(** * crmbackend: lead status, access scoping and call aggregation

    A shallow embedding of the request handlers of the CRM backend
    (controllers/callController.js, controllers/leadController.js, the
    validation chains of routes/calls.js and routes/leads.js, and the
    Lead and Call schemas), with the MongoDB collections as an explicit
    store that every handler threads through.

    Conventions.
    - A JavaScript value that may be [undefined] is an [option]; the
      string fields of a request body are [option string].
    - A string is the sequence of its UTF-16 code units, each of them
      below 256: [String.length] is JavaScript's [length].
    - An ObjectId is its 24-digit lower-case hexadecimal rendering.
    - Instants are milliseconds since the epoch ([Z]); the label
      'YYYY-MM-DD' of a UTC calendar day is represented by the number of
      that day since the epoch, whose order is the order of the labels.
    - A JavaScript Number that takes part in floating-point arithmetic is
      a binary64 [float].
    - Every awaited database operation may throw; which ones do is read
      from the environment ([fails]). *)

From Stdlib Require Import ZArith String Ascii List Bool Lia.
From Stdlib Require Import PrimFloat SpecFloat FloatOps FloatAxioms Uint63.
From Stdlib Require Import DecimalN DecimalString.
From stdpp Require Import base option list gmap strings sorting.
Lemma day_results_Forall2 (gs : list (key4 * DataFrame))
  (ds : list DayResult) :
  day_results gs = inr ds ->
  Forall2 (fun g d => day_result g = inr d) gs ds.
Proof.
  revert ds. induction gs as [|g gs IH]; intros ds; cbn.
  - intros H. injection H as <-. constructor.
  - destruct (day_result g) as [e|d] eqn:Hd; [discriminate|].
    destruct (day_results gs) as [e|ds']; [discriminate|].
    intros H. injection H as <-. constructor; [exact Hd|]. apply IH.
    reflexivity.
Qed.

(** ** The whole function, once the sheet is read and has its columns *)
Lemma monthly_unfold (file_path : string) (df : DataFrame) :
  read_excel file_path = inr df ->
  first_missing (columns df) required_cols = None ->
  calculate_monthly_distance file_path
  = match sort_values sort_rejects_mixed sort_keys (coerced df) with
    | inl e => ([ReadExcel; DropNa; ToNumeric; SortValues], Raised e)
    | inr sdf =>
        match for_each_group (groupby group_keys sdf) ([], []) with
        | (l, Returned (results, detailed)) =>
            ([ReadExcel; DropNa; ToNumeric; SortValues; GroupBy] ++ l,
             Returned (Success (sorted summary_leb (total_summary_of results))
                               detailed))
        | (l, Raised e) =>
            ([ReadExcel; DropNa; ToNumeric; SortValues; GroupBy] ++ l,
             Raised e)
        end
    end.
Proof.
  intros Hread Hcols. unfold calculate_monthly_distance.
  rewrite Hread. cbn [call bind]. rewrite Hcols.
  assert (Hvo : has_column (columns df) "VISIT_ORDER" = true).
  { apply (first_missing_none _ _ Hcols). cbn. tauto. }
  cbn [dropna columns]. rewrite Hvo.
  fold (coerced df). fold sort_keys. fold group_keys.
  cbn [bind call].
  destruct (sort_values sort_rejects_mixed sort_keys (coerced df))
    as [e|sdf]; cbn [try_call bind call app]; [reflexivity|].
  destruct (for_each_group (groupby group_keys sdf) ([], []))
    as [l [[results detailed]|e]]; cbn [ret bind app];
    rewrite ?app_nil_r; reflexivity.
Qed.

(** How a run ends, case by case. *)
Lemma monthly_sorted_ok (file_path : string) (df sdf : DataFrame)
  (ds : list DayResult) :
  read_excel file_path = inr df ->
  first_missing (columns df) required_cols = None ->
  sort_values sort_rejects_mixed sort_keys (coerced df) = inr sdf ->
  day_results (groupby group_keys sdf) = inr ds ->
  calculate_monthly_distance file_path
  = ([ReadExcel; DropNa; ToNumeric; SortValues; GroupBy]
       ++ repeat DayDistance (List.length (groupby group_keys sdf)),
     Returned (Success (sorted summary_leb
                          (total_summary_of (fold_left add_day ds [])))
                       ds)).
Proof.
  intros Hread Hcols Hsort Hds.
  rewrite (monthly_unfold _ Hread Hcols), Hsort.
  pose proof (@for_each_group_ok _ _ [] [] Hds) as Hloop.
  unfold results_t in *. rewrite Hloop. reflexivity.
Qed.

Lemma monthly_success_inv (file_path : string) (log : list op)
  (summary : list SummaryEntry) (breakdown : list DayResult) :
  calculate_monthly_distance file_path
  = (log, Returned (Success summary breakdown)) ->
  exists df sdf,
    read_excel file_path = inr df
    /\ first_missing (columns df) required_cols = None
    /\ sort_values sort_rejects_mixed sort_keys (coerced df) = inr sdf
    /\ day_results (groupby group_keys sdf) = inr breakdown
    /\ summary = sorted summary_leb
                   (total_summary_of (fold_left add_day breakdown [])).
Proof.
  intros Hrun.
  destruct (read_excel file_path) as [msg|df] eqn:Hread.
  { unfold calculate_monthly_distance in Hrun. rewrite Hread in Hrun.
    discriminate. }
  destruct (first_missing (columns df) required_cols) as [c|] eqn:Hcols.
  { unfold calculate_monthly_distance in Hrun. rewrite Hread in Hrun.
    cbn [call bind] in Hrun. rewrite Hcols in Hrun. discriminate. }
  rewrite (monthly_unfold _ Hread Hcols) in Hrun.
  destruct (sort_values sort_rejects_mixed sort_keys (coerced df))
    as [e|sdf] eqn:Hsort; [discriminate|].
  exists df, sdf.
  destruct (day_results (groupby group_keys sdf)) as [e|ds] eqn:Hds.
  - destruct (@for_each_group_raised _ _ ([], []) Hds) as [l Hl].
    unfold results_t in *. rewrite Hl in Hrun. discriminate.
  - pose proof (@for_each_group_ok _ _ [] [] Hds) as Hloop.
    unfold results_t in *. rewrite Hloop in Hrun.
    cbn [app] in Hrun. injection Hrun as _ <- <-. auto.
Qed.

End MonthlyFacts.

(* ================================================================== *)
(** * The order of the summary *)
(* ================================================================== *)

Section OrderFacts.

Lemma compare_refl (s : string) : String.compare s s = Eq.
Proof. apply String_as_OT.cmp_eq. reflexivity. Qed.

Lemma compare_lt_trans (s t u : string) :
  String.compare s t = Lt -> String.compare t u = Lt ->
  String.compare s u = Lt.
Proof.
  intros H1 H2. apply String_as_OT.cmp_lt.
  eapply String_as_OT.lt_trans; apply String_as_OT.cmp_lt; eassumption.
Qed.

+===+

Exercise: Copy each line of the listing that contains "columns".

Response:
(** ** The whole function, once the sheet is read and has its columns *)
  first_missing (columns df) required_cols = None ->
  assert (Hvo : has_column (columns df) "VISIT_ORDER" = true).
  cbn [dropna columns]. rewrite Hvo.
  first_missing (columns df) required_cols = None ->
    /\ first_missing (columns df) required_cols = None
  destruct (first_missing (columns df) required_cols) as [c|] eqn:Hcols.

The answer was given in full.